- Opening Delimiter -
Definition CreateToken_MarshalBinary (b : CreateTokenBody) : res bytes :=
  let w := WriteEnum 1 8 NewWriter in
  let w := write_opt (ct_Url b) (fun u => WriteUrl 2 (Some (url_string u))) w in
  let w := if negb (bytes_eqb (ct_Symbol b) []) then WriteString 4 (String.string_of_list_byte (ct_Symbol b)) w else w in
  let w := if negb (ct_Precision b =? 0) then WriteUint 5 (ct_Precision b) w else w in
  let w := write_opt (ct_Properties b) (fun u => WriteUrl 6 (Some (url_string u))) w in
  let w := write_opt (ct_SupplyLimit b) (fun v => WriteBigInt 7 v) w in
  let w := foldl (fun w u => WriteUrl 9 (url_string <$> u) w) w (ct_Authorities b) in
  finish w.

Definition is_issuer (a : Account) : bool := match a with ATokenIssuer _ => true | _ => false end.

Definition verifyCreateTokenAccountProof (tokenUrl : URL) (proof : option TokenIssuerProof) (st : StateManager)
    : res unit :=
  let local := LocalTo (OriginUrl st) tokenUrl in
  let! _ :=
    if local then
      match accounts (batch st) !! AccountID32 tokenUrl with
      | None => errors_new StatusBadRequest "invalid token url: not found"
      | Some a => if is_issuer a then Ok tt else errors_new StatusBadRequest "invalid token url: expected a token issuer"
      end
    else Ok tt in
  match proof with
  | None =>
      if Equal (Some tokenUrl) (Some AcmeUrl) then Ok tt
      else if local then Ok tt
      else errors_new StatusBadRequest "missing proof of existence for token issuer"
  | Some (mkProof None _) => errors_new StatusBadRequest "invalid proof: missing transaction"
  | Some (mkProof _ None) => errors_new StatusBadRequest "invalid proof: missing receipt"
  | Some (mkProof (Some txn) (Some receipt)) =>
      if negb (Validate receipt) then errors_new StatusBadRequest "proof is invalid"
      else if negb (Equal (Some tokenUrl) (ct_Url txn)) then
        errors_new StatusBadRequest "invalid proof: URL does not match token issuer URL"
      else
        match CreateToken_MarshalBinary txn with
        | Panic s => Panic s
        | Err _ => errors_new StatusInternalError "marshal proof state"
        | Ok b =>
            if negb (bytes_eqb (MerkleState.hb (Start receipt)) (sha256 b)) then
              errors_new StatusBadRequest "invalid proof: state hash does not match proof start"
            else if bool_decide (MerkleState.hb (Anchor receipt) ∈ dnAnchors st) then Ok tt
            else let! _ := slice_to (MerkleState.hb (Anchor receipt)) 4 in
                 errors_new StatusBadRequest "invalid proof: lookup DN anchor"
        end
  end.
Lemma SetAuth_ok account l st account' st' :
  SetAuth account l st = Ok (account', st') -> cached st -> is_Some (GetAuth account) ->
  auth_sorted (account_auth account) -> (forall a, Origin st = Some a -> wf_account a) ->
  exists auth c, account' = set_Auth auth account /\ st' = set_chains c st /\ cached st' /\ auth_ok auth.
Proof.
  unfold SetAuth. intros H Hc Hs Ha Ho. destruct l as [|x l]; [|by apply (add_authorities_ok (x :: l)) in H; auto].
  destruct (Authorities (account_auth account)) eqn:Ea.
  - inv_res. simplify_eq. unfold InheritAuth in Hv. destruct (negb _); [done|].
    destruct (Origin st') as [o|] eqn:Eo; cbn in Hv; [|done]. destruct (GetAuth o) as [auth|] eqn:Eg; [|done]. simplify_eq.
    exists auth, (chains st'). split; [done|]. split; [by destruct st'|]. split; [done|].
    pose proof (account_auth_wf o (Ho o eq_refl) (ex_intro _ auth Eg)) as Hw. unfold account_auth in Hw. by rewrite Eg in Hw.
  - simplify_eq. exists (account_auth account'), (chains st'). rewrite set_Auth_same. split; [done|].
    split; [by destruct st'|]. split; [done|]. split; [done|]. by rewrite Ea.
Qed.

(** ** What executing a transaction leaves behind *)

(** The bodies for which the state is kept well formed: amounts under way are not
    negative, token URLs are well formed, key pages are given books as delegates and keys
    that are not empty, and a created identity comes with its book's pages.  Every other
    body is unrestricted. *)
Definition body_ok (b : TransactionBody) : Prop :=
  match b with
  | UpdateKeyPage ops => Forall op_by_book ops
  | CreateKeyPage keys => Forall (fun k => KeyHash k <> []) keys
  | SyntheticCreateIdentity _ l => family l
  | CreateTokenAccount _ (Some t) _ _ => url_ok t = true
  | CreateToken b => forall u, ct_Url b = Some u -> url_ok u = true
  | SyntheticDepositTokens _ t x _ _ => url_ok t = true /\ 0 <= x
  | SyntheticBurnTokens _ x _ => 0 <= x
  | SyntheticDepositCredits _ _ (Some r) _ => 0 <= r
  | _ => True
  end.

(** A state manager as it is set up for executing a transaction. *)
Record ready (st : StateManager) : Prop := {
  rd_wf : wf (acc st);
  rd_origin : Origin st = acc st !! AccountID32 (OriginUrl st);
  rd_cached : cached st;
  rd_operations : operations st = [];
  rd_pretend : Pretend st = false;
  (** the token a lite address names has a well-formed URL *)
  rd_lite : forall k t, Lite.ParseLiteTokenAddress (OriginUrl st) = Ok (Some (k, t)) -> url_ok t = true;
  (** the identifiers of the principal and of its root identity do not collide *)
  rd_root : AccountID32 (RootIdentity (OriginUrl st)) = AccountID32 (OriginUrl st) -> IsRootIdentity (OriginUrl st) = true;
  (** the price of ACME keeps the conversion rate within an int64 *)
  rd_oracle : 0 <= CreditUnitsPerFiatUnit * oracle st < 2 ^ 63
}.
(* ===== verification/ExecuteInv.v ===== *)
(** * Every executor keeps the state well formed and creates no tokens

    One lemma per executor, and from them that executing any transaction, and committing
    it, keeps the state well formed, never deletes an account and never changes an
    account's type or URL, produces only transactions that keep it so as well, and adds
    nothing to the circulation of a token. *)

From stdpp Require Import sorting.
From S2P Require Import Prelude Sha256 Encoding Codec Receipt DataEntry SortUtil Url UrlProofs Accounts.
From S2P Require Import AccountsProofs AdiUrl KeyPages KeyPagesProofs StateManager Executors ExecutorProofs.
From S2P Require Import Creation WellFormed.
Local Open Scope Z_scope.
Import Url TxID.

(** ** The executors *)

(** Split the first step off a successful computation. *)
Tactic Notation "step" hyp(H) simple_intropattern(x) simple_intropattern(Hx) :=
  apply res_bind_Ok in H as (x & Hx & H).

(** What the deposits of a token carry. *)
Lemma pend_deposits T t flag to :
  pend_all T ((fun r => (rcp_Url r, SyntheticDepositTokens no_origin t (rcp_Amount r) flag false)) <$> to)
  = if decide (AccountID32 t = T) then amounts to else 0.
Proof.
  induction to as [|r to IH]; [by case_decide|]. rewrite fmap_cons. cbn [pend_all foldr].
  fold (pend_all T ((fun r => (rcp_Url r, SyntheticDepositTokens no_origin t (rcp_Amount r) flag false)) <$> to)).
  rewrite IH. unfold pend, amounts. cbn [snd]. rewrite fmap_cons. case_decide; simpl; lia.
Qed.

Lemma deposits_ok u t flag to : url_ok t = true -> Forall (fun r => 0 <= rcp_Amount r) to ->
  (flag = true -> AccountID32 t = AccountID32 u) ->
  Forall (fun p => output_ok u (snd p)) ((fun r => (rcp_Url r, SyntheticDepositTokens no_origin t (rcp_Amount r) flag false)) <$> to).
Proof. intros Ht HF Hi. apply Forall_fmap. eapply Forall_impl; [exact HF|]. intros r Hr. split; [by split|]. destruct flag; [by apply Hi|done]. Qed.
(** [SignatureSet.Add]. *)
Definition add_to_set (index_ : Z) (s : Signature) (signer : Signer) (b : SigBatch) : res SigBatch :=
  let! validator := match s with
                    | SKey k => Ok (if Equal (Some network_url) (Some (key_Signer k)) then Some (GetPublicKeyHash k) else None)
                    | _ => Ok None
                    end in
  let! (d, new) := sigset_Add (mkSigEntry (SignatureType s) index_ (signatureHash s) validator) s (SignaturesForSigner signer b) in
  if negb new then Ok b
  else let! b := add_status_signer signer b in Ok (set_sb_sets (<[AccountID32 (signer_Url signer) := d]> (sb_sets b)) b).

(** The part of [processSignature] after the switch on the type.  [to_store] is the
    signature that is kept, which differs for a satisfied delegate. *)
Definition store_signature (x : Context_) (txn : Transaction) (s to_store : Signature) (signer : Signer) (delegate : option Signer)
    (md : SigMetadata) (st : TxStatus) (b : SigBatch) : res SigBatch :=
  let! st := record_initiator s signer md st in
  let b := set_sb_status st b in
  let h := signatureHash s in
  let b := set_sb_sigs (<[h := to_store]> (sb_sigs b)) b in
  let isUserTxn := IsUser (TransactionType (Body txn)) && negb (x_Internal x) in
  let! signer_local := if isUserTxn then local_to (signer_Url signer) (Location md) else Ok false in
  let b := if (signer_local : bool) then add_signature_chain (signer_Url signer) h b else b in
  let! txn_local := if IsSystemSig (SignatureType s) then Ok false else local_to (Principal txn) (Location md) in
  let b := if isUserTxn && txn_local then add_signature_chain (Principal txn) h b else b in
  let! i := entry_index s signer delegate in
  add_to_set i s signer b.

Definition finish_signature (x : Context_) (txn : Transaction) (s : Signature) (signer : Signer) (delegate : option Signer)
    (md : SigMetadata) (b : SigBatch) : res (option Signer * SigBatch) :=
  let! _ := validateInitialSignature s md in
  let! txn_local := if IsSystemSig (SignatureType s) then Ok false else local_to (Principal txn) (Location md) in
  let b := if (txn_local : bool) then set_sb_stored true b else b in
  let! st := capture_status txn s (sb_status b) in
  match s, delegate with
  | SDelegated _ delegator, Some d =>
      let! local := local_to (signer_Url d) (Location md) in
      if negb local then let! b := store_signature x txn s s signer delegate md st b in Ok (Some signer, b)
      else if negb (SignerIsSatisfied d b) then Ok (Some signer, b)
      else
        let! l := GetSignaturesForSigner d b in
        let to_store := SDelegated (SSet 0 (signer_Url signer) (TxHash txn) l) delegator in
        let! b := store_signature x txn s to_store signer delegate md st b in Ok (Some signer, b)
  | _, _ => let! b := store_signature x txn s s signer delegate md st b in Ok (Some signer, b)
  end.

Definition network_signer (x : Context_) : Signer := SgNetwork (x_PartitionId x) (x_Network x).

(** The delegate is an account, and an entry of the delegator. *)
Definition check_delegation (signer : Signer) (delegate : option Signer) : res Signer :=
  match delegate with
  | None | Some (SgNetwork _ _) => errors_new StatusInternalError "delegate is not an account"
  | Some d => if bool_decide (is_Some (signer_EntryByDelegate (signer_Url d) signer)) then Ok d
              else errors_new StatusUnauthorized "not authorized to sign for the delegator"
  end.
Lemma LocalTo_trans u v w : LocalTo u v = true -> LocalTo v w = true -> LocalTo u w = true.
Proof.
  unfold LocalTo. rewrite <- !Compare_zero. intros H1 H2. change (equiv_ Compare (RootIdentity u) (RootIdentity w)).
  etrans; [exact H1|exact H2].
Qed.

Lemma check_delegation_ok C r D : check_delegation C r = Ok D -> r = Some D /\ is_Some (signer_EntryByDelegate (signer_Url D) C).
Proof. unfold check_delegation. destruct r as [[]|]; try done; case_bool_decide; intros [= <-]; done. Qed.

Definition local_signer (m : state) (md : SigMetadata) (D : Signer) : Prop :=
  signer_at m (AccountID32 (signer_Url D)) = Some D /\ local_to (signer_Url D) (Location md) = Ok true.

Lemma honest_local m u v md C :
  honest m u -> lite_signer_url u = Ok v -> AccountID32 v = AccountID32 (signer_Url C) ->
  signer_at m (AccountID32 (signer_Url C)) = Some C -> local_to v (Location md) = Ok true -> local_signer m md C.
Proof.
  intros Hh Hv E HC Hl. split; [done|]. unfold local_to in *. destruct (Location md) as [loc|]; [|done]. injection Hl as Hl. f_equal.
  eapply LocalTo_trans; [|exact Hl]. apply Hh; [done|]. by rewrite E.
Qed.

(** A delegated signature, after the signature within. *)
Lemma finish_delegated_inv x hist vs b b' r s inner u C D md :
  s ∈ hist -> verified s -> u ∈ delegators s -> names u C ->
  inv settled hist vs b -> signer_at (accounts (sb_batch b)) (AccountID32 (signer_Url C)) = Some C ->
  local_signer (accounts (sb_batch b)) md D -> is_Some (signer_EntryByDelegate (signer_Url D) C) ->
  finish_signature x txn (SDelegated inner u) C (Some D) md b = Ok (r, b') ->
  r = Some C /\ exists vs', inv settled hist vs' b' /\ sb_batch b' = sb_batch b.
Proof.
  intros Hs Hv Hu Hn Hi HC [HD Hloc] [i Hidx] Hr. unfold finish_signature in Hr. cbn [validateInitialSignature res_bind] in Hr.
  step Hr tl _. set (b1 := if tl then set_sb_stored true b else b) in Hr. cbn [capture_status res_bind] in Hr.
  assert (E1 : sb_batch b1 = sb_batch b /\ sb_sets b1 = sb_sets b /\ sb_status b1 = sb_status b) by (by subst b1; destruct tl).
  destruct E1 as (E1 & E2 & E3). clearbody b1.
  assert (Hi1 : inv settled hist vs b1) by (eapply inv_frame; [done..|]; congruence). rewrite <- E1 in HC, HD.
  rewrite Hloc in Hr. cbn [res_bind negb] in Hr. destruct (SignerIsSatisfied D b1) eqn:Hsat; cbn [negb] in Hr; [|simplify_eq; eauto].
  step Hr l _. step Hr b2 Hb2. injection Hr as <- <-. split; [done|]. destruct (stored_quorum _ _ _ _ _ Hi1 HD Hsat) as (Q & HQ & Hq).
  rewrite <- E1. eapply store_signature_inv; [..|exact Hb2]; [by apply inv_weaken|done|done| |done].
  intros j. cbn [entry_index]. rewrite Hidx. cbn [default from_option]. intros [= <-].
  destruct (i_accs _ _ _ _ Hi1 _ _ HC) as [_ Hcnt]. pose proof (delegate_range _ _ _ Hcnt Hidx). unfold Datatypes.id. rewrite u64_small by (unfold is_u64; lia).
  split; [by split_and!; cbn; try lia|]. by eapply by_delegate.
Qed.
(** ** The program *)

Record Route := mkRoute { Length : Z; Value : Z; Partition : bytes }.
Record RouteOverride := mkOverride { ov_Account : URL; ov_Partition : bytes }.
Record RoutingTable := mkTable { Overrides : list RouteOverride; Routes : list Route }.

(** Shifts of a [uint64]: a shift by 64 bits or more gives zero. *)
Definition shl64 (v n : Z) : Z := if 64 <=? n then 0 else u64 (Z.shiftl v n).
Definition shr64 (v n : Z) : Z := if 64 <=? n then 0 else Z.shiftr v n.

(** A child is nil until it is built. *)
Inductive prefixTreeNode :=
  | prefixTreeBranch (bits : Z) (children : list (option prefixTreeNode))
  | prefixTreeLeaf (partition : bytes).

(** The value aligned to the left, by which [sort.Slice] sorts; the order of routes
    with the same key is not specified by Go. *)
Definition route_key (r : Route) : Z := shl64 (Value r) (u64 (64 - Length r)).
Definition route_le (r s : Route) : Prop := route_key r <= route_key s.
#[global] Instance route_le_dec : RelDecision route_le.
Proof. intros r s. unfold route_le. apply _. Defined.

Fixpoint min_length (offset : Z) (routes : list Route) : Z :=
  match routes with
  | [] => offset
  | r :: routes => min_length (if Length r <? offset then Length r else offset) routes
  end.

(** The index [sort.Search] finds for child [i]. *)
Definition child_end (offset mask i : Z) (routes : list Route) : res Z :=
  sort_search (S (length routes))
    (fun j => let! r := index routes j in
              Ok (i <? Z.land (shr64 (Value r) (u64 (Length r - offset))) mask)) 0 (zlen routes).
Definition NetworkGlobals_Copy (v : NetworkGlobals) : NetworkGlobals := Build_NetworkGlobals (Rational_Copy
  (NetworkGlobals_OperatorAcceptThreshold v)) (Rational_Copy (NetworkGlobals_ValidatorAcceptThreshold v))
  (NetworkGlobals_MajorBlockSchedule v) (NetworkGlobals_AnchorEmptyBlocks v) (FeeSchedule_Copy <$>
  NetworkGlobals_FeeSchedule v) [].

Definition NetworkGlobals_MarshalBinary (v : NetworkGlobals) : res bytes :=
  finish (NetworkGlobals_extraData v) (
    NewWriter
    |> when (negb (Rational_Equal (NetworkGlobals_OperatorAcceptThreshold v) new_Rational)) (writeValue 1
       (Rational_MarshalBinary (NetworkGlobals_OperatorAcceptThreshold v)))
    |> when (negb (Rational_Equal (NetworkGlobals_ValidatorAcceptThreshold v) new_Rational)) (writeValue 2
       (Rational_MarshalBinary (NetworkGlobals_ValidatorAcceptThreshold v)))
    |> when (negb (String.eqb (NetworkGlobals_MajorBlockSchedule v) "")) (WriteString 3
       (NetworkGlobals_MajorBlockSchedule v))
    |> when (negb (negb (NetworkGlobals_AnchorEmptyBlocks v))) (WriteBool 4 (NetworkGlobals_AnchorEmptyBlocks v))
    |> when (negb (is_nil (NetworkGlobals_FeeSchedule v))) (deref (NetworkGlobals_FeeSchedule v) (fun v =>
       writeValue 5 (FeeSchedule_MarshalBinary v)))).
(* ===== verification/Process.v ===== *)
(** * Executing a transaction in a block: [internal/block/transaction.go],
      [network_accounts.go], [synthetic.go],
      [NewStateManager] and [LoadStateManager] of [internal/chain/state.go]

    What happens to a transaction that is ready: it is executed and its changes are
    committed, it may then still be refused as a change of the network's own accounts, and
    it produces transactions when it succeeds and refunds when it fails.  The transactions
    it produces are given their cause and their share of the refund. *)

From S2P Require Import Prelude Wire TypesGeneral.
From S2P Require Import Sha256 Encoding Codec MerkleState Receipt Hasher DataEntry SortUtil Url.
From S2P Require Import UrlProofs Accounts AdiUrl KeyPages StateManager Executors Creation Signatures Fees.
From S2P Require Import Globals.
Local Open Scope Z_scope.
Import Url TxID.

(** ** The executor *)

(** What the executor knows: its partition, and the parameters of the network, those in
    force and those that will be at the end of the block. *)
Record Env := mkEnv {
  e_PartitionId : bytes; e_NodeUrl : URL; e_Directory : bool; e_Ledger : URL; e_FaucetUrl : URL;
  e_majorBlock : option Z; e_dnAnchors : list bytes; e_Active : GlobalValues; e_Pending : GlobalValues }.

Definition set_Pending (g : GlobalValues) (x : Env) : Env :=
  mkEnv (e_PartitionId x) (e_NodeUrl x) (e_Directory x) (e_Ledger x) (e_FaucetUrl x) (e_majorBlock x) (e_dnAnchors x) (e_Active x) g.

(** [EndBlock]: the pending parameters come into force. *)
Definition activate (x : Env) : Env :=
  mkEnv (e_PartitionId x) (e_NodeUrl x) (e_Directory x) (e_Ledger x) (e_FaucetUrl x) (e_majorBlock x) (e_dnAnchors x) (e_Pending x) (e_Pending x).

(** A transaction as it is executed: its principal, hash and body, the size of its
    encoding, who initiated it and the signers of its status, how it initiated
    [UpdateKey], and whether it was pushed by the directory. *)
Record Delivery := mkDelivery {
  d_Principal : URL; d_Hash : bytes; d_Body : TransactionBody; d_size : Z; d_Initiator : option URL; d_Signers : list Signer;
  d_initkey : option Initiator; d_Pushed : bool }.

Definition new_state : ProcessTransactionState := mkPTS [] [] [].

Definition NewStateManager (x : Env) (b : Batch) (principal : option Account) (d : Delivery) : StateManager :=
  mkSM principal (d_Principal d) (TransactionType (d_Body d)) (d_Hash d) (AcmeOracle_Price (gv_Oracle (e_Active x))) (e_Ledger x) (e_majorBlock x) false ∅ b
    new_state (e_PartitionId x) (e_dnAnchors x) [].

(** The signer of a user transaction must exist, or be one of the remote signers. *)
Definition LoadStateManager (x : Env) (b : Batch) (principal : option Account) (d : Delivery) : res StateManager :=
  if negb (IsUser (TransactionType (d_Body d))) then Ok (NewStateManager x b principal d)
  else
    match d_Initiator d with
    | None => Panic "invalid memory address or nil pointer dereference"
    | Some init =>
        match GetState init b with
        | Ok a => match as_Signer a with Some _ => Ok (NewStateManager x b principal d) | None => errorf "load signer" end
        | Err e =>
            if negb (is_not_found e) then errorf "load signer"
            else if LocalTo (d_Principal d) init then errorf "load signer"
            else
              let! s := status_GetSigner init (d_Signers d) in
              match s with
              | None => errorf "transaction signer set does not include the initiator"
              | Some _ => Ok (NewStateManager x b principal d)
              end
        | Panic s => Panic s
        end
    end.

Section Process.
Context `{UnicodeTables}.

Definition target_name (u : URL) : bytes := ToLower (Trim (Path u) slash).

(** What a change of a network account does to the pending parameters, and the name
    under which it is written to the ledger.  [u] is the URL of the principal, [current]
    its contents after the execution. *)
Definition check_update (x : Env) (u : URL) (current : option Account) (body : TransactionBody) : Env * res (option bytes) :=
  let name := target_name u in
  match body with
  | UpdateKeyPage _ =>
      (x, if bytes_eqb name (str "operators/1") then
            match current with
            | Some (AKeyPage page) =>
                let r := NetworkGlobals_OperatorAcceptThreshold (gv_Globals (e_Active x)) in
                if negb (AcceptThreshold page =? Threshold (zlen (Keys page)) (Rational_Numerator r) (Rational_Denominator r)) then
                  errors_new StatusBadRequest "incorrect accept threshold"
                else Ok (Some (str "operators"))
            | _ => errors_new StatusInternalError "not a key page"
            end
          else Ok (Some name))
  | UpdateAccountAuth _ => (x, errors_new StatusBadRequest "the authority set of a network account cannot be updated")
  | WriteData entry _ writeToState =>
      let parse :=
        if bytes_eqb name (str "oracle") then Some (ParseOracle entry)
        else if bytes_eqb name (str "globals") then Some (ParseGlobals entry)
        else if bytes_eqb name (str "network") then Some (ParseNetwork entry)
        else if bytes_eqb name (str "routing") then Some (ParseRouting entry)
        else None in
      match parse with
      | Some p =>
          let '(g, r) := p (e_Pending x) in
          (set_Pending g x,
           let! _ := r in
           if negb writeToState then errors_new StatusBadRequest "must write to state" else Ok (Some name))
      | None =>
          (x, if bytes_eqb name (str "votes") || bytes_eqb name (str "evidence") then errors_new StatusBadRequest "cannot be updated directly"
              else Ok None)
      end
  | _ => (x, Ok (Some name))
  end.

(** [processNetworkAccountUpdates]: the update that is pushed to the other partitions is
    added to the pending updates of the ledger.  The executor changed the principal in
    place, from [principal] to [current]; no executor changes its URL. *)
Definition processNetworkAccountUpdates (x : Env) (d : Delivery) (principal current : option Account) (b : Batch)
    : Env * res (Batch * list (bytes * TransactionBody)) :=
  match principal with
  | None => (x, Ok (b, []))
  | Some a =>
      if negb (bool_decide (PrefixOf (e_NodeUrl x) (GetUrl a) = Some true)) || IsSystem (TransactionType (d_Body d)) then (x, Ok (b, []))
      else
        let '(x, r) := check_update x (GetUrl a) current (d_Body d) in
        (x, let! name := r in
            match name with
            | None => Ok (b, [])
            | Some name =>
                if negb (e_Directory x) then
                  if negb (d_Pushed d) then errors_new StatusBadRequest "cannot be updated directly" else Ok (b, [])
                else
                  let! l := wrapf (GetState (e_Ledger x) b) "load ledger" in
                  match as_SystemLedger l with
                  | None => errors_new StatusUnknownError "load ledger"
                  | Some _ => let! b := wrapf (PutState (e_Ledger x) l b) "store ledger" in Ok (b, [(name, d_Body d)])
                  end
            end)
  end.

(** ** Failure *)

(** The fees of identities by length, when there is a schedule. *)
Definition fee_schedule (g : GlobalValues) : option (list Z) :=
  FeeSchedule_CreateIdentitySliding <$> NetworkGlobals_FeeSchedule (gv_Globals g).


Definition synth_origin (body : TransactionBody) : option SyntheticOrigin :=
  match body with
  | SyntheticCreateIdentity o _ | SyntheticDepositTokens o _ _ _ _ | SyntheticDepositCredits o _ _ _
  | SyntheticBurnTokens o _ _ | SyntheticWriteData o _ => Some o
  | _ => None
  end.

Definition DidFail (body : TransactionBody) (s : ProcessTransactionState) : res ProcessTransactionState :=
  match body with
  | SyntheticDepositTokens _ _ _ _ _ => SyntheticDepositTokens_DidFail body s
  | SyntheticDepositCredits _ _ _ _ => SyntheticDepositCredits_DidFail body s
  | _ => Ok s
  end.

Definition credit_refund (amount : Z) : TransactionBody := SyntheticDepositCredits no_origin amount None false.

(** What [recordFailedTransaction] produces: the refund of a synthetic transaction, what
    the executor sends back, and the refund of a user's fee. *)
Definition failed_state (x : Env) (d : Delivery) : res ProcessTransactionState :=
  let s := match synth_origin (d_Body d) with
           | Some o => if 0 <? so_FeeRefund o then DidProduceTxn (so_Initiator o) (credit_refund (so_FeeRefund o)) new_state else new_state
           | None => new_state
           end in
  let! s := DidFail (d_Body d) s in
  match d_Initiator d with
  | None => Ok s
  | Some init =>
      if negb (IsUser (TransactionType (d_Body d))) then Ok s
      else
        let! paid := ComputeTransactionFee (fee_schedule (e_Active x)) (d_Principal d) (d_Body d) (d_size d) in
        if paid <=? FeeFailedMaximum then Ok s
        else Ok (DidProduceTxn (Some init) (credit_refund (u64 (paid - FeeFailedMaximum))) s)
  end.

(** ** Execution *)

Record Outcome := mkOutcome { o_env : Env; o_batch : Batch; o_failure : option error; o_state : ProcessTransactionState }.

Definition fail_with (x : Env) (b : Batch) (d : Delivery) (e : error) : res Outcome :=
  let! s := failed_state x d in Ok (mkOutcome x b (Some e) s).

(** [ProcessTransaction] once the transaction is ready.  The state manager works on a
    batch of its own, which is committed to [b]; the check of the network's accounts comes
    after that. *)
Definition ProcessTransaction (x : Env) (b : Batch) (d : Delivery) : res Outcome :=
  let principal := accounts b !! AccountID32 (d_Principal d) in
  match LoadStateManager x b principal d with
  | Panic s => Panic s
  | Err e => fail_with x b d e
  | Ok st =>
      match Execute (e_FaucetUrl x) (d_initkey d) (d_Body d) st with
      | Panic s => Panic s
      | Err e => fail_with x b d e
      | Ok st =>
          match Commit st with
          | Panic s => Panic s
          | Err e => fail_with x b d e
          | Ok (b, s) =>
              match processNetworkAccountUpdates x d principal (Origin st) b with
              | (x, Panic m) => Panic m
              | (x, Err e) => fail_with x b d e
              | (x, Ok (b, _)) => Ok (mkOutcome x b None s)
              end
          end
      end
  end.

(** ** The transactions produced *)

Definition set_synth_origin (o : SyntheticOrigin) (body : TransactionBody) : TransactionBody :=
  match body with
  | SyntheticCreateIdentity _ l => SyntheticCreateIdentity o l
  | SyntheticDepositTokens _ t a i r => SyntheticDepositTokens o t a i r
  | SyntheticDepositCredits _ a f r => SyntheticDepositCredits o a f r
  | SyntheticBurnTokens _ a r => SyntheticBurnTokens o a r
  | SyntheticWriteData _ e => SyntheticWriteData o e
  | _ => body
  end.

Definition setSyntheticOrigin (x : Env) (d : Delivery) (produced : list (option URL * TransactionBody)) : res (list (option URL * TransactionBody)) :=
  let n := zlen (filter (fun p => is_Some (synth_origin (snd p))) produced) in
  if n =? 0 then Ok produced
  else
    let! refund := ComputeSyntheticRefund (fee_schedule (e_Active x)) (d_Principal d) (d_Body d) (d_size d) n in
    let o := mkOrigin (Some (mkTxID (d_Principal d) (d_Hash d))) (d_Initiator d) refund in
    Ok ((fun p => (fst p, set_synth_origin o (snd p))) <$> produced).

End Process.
- Closing Delimiter -
§ **YOUR OBJECTIVE**
Going back to the entries above, set down exactly the lines that begin at the one with "[UpdateKey], and whether" and end at the one with "Definition LoadStateManager (x", both included, and nothing else.

§ **OUTPUT FOR THIS TASK**
    [UpdateKey], and whether it was pushed by the directory. *)
Record Delivery := mkDelivery {
  d_Principal : URL; d_Hash : bytes; d_Body : TransactionBody; d_size : Z; d_Initiator : option URL; d_Signers : list Signer;
  d_initkey : option Initiator; d_Pushed : bool }.

Definition new_state : ProcessTransactionState := mkPTS [] [] [].

Definition NewStateManager (x : Env) (b : Batch) (principal : option Account) (d : Delivery) : StateManager :=
  mkSM principal (d_Principal d) (TransactionType (d_Body d)) (d_Hash d) (AcmeOracle_Price (gv_Oracle (e_Active x))) (e_Ledger x) (e_majorBlock x) false ∅ b
    new_state (e_PartitionId x) (e_dnAnchors x) [].

(** The signer of a user transaction must exist, or be one of the remote signers. *)
Definition LoadStateManager (x : Env) (b : Batch) (principal : option Account) (d : Delivery) : res StateManager :=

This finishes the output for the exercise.